At The Wall Street Journal, Robert Sutton tells employees and employers, working from home is here to stay. He writes:
It was mid-June, three months after the Covid-19 crisis had forced the top executives in a fast-growing tech startup to leave their offices and work from home. Executives had believed this “work from home thing” would last a few weeks, one of the company’s vice presidents told me, so they treated it like a brief emergency that required all hands on deck, all the time.
It was only when the vice president sent an email at midnight and got detailed comments from two colleagues within 15 minutes that he realized: This work from home thing wasn’t going away anytime soon, and things needed to change.
Every boss of a newly remote team whom I know admits that, like this vice president, they’ve been pushing themselves and their teams harder. A study conducted by one 350-person team at Microsoft Corp. found that in the four months after the team moved to remote work in March, employees worked an average of four more hours a week, attended more (albeit shorter) meetings, and spent about 10% more time in meetings. Fragmented “Swiss cheese” days became common as people struggled to care for and teach their children, and to meet other personal obligations. A “night shift” emerged: Employees sent 52% more instant messages between 6 p.m. and midnight. They worked more hours on weekends.

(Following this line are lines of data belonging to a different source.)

(* ===== verification/ApiTests.v ===== *)
(** * The tests of the HTTP API, on the model

    The tests of [events.rs] and [health.rs] that send one request after the other,
    as booleans: requests are bytes, answers are the JSON values a client reads, the
    store is the one of [Store] on a table, and the identities and times the requests
    draw are fixed. The tests that race requests are what [Winner] generalises. *)

From S2P Require Import Prelude Text Json Crates Reference Event Idempotency Config Schema Store.
From S2P Require Import Fixtures StoreSpec Api ApiSpec Request Reader RequestSpec CoreTests.
From S2P Require Import TestSupport.

(** ** What a client reads *)

(** [derive(Serialize)] of the response bodies, fields in declaration order. *)
Definition Body_document `{SerdeJson} (b : Body) : Doc :=
  let field (name : string) (s : str) := (lit name, DString s) in
  match b with
  | BAccepted a => DObject [field "event_id" (ar_event_id a); field "status" (ar_status a)]
  | BStatus e => DObject [
      field "event_id" (es_event_id e); field "source" (es_source e);
      field "event_type" (es_event_type e); field "status" (es_status e);
      field "accepted_at" (es_accepted_at e);
      (lit "processed_at", match es_processed_at e with Some t => DString t | None => DNull end)]
  | BError e => DObject [field "code" (eb_code e); field "message" (eb_message e)]
  | BLive l => DObject [field "status" (live_status l); field "service" (live_service l)]
  | BReady r => DObject [
      field "status" (ready_status r); field "service" (ready_service r);
      (lit "checks", DObject ((λ e, (e.1, DString e.2)) <$> ready_checks r))]
  end.

(** [value["key"]]: null where there is no such entry. *)
Definition index (v : Value) (key : string) : Value :=
  match v with
  | VObject entries => default VNull (snd <$> head (filter (λ e, e.1 = lit key) entries))
  | _ => VNull
  end.

(** [value["key"] = v], on the entries in key order. *)
Definition index_set (v : Value) (key : string) (x : Value) : Value :=
  match v with VObject entries => VObject (map_insert (lit key) x entries) | v => v end.

Definition index_remove (v : Value) (key : string) : Value :=
  match v with VObject entries => VObject (filter (λ e, e.1 ≠ lit key) entries) | v => v end.

Definition text (s : string) : Value := VString (lit s).
Arguments text s%_string.

(** [Value::to_string]: compact, keys in order. *)
Definition to_text (v : Value) : bytes := write_canonical v [].

(** ** Helpers of the test modules *)

Module Client.
Record Answer := mkAnswer {
  status : Z;
  json : Value;
  replayed : option str;
  retry_after : option str;
  content_type : option str
}.

(** [oneshot], and what the test keeps of the response. *)
Definition send (env : RequestEnv) (v4 : Uuid) (request : HttpRequest) (db : Table) : Answer * Table :=
  let '(reply, db') := app_service (pg_store env) v4 0 request db in
  let header name :=
    resp ← rp_response reply; v ← hm_get name (resp_headers resp); header_to_str v in
  (mkAnswer (rp_status reply)
     (match rp_body reply with Some b => doc_value (Body_document b) | None => VNull end)
     (header IDEMPOTENCY_REPLAYED) (header RETRY_AFTER) (header CONTENT_TYPE), db').

(** The errors of a database nothing listens for. *)
Definition unreachable (e : SqlxError) : RequestEnv :=
  mkRequestEnv 0 (mkAdmitFaults (Some e) (Some e) (Some e) None) (Some e) (200000000, Some e).

Definition reachable : RequestEnv := mkRequestEnv 5 no_faults None (1000000, None).

(** A check that holds of a store that is unreachable, however that shows. *)
Definition on_unreachable (check : RequestEnv → bool) : bool :=
  forallb (λ e, check (unreachable e)) [SX_Io; SX_PoolTimedOut].

Definition post_body (key : option bytes) (frames : list bytes) : HttpRequest :=
  mkHttpRequest M_POST (lit "/v1/events")
    ((CONTENT_TYPE, lit "application/json") ::
      match key with Some key => [(IDEMPOTENCY_KEY, key)] | None => [] end) (Some <$> frames).

Definition post_json (key : str) (body : Value) : HttpRequest :=
  post_body (Some (as_bytes key)) [to_text body].

Definition get_path (path : str) : HttpRequest := mkHttpRequest M_GET path [] [].
Definition get_event (id : str) : HttpRequest := get_path (lit "/v1/events/" ++ id).

Definition valid : Value := VObject [
  (lit "event_type", text "order.created");
  (lit "payload", VObject [(lit "order_id", text "12345")]);
  (lit "source", text "orders-api")].

Definition rejected (request : HttpRequest) (code_status : Z) (code : string) (more : Value → bool)
    : bool :=
  on_unreachable (λ env,
    let answer := (send env 1 request ∅).1 in
    assert_eq (status answer) code_status
    && assert_eq (index (json answer) "code") (text code) && more (json answer)).

Definition assert_rejected (request : HttpRequest) (code_status : Z) (code : string) : bool :=
  rejected request code_status code (λ _, true).
End Client.
Import Client.

(** ** events.rs: validation *)

Module EventsTests.
Definition requires_an_idempotency_key : bool :=
  assert_rejected (post_body None [to_text valid]) BAD_REQUEST "IDEMPOTENCY_KEY_REQUIRED".

Definition rejects_invalid_idempotency_keys : bool :=
  forallb (λ key, assert_rejected (post_json key valid) BAD_REQUEST "IDEMPOTENCY_KEY_INVALID")
    [lit ""; lit "has space"; repeat_char 107 129]
  && assert_rejected (post_body (Some (lit "cl" ++ [0xC3; 0xA9])) [to_text valid])
       BAD_REQUEST "IDEMPOTENCY_KEY_INVALID".

Definition validates_event_fields : bool :=
  forallb (λ '(field, value, message),
    rejected (post_json (lit "k") (index_set valid field value)) BAD_REQUEST "INVALID_EVENT"
      (λ json, assert_eq (index json "message") (text message))) [
    ("source", text "", "source must not be empty");
    ("event_type", text " ", "event_type must not be empty");
    ("source", VString (repeat_char 115 101), "source must be at most 100 characters");
    ("event_type", VString (repeat_char 116 151), "event_type must be at most 150 characters");
    ("payload", VNull, "payload must not be null")]%string.

Definition rejects_malformed_or_misshapen_bodies : bool :=
  rejected (post_body (Some (lit "k")) [json_text "{'source': 'a', "]) BAD_REQUEST "INVALID_EVENT"
    (λ json, assert_eq (index json "message") (text "request body is not valid JSON"))
  && assert_rejected (post_json (lit "k") (index_set valid "event_id" (text "chosen-by-client")))
       BAD_REQUEST "INVALID_EVENT"
  && assert_rejected (post_json (lit "k") (index_remove valid "payload")) BAD_REQUEST "INVALID_EVENT"
  && assert_rejected (mkHttpRequest M_POST (lit "/v1/events")
       [(CONTENT_TYPE, lit "text/plain"); (IDEMPOTENCY_KEY, lit "k")] [Some (to_text valid)])
       UNSUPPORTED_MEDIA_TYPE "UNSUPPORTED_MEDIA_TYPE".

(** The text of [valid] with a payload of [n] more characters than the limit has bytes. *)
Definition oversized_body : bytes :=
  json_text "{'event_type':'order.created','payload':{'blob':'" ++
  repeat_char 120 MAX_BODY_BYTES ++ json_text "'},'source':'orders-api'}".

Definition chunk_size : nat := Z.to_nat (8 * 1024).

Fixpoint chunks (n : nat) (b : bytes) : list bytes :=
  match n with
  | O => []
  | S n => if is_empty b then [] else take chunk_size b :: chunks n (drop chunk_size b)
  end.

Definition enforces_the_body_limit_with_and_without_content_length : bool :=
  let body := oversized_body in
  assert_rejected (mkHttpRequest M_POST (lit "/v1/events")
      [(CONTENT_TYPE, lit "application/json");
       (lit "content-length", decimal (Z.of_nat (length body))); (IDEMPOTENCY_KEY, lit "k")] [Some body])
    PAYLOAD_TOO_LARGE "PAYLOAD_TOO_LARGE"
  && assert_eq (concat (chunks 10 body)) body
  && assert_rejected (post_body (Some (lit "k")) (chunks 10 body)) PAYLOAD_TOO_LARGE "PAYLOAD_TOO_LARGE".

Definition rejects_malformed_event_ids : bool :=
  assert_rejected (get_event (lit "not-a-uuid")) BAD_REQUEST "INVALID_EVENT_ID".

(** ** events.rs: the database is down *)

Definition database_outage_never_returns_202 : bool :=
  on_unreachable (λ env,
    let reply := (send env 1 (post_json (lit "k") valid) ∅).1 in
    assert_eq (status reply) SERVICE_UNAVAILABLE
    && assert_eq (json reply) (VObject [
         (lit "code", text "PERSISTENCE_UNAVAILABLE");
         (lit "message", text "event persistence is temporarily unavailable")])
    && assert_eq (retry_after reply) (Some (lit "1"))
    && assert_eq (replayed reply) None
    && let reply := (send env 1 (get_event (EventId_to_string (EventId_new 7))) ∅).1 in
       assert_eq (status reply) SERVICE_UNAVAILABLE
       && assert_eq (index (json reply) "code") (text "PERSISTENCE_UNAVAILABLE")).

(** ** events.rs: with a database *)

Definition first_request_replay_and_conflict : bool :=
  let '(first, db) := send reachable 1 (post_json (lit "order-12345") valid) ∅ in
  let event_id := index (json first) "event_id" in
  let reordered := json_text "{'payload':{'order_id':'12345'},'event_type':'order.created','source':'orders-api'}" in
  let '(replay, db) := send reachable 2 (post_body (Some (lit "order-12345")) [reordered]) db in
  let changed := index_set valid "payload" (index_set (index valid "payload") "order_id" (text "99999")) in
  let '(conflict, db) := send reachable 3 (post_json (lit "order-12345") changed) db in
  let other_type := index_set valid "event_type" (text "order.updated") in
  let '(conflict2, db) := send reachable 4 (post_json (lit "order-12345") other_type) db in
  assert_eq (status first) ACCEPTED
  && assert_eq (replayed first) (Some (lit "false"))
  && assert_eq (json first) (VObject [(lit "event_id", event_id); (lit "status", text "accepted")])
  && match event_id with VString _ => true | _ => false end
  && assert_eq (status replay) ACCEPTED
  && assert_eq (replayed replay) (Some (lit "true"))
  && assert_eq (index (json replay) "event_id") event_id
  && assert_eq (status conflict) CONFLICT
  && assert_eq (index (json conflict) "code") (text "IDEMPOTENCY_CONFLICT")
  && assert_eq (status conflict2) CONFLICT
  && assert_eq (count_for_source (lit "orders-api") db) 1.

Definition same_key_from_another_source_is_a_separate_event : bool :=
  let '(orders, db) := send reachable 1 (post_json (lit "abc123") valid) ∅ in
  let billing := index_set valid "source" (text "billing-api") in
  let '(billing, db) := send reachable 2 (post_json (lit "abc123") billing) db in
  assert_eq (status orders, status billing) (ACCEPTED, ACCEPTED)
  && assert_eq (replayed billing) (Some (lit "false"))
  && assert_ne (index (json orders) "event_id") (index (json billing) "event_id").

(** The outage is the environment of the requests sent while the proxy is down. *)
Definition outage_rejects_admission_and_recovers_without_restart : bool :=
  let ready := get_path (lit "/health/ready") in
  let live := get_path (lit "/health/live") in
  let '(ready1, db) := send reachable 0 ready ∅ in
  let '(before, db) := send reachable 1 (post_json (lit "before") valid) db in
  on_unreachable (λ down,
    let '(live2, db) := send down 0 live db in
    let '(not_ready, db) := send down 0 ready db in
    let '(rejected, db) := send down 2 (post_json (lit "during") valid) db in
    let '(ready3, db) := send reachable 0 ready db in
    let '(after, db) := send reachable 3 (post_json (lit "after") valid) db in
    assert_eq (status ready1) OK
    && assert_eq (status before) ACCEPTED
    && assert_eq (status live2) OK
    && assert_eq (status not_ready) SERVICE_UNAVAILABLE
    && assert_eq (index (index (json not_ready) "checks") "database") (text "unavailable")
    && assert_eq (status rejected) SERVICE_UNAVAILABLE
    && assert_eq (index (json rejected) "code") (text "PERSISTENCE_UNAVAILABLE")
    && assert_eq (status ready3) OK
    && assert_eq (status after) ACCEPTED
    && assert_eq (count_for_source (lit "orders-api") db) 2).
End EventsTests.

(** ** health.rs *)

Module HealthTests.
Definition live_is_ok_even_when_database_is_down : bool :=
  on_unreachable (λ env,
    let answer := (send env 0 (get_path (lit "/health/live")) ∅).1 in
    assert_eq (status answer) OK
    && assert_eq (content_type answer) (Some (lit "application/json"))
    && assert_eq (json answer)
         (VObject [(lit "service", text "pulsestream-api"); (lit "status", text "ok")])).

Definition ready_is_503_when_database_is_down : bool :=
  on_unreachable (λ env,
    let answer := (send env 0 (get_path (lit "/health/ready")) ∅).1 in
    assert_eq (status answer) SERVICE_UNAVAILABLE
    && assert_eq (json answer) (VObject [
         (lit "checks", VObject [(lit "database", text "unavailable")]);
         (lit "service", text "pulsestream-api");
         (lit "status", text "unavailable")])).

Definition unknown_routes_are_not_found : bool :=
  on_unreachable (λ env, assert_eq (status (send env 0 (get_path (lit "/health")) ∅).1) NOT_FOUND).

Definition ready_reports_database_ready : bool :=
  let answer := (send reachable 0 (get_path (lit "/health/ready")) ∅).1 in
  assert_eq (status answer) OK
  && assert_eq (json answer) (VObject [
       (lit "checks", VObject [(lit "database", text "ready")]);
       (lit "service", text "pulsestream-api");
       (lit "status", text "ok")]).
End HealthTests.

(** ** testing.rs of the store *)

Module TestingTests.
Definition splits_database_names : bool :=
  assert_eq (split_database_name (lit "postgres://u:p@h:1/pulsestream_test?sslmode=disable"))
    (Some (lit "postgres://u:p@h:1/", lit "pulsestream_test", lit "?sslmode=disable"))
  && assert_eq (split_database_name (lit "postgres://h/db"))
       (Some (lit "postgres://h/", lit "db", lit "")).

Definition guard_accepts_only_test_databases : bool :=
  is_ok (guard_test_database_name (lit "pulsestream_test"))
  && forallb (λ name, is_err (guard_test_database_name name)) [
       lit "pulsestream"; lit "prod"; lit "test"; lit "pulsestream_test2";
       lit "x_test" ++ [34] ++ lit "; DROP"; lit ""].
End TestingTests.

Definition api_tests : list bool := [
  EventsTests.requires_an_idempotency_key;
  EventsTests.rejects_invalid_idempotency_keys;
  EventsTests.validates_event_fields;
  EventsTests.rejects_malformed_or_misshapen_bodies;
  EventsTests.enforces_the_body_limit_with_and_without_content_length;
  EventsTests.rejects_malformed_event_ids;
  EventsTests.database_outage_never_returns_202;
  EventsTests.first_request_replay_and_conflict;
  EventsTests.same_key_from_another_source_is_a_separate_event;
  EventsTests.outage_rejects_admission_and_recovers_without_restart;
  HealthTests.live_is_ok_even_when_database_is_down;
  HealthTests.ready_is_503_when_database_is_down;
  HealthTests.unknown_routes_are_not_found;
  HealthTests.ready_reports_database_ready;
  TestingTests.splits_database_names;
  TestingTests.guard_accepts_only_test_databases].

(** The tests of the HTTP API hold of the model: every assertion of the
    sequential tests of events.rs and health.rs, and of the tests of the store's
    testing.rs, evaluates to true on the requests' bytes, with the database
    unreachable in either way that shows, and with a database. *)
Lemma api_tests_pass : Forall (λ passed, passed = true) api_tests.
Proof. apply forallb_Forall. vm_compute. reflexivity. Qed.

But while remote work isn’t going away anytime soon, such a crisis schedule must. Wise leaders know it is time to figure out how they and their teams can work remotely and productively over the long haul while protecting everybody from burnout. They need to acknowledge that teams must work in different ways with different tools, that there are new workday rhythms and new norms of behavior that need to be established and recognized, and that it’s important to ease the stresses on people that come with remote work.
As the CEO of a nonprofit told me: “At first, I viewed it as a sprint, then a marathon, then a 100-mile ultramarathon. Now I see it as a hard way of life.”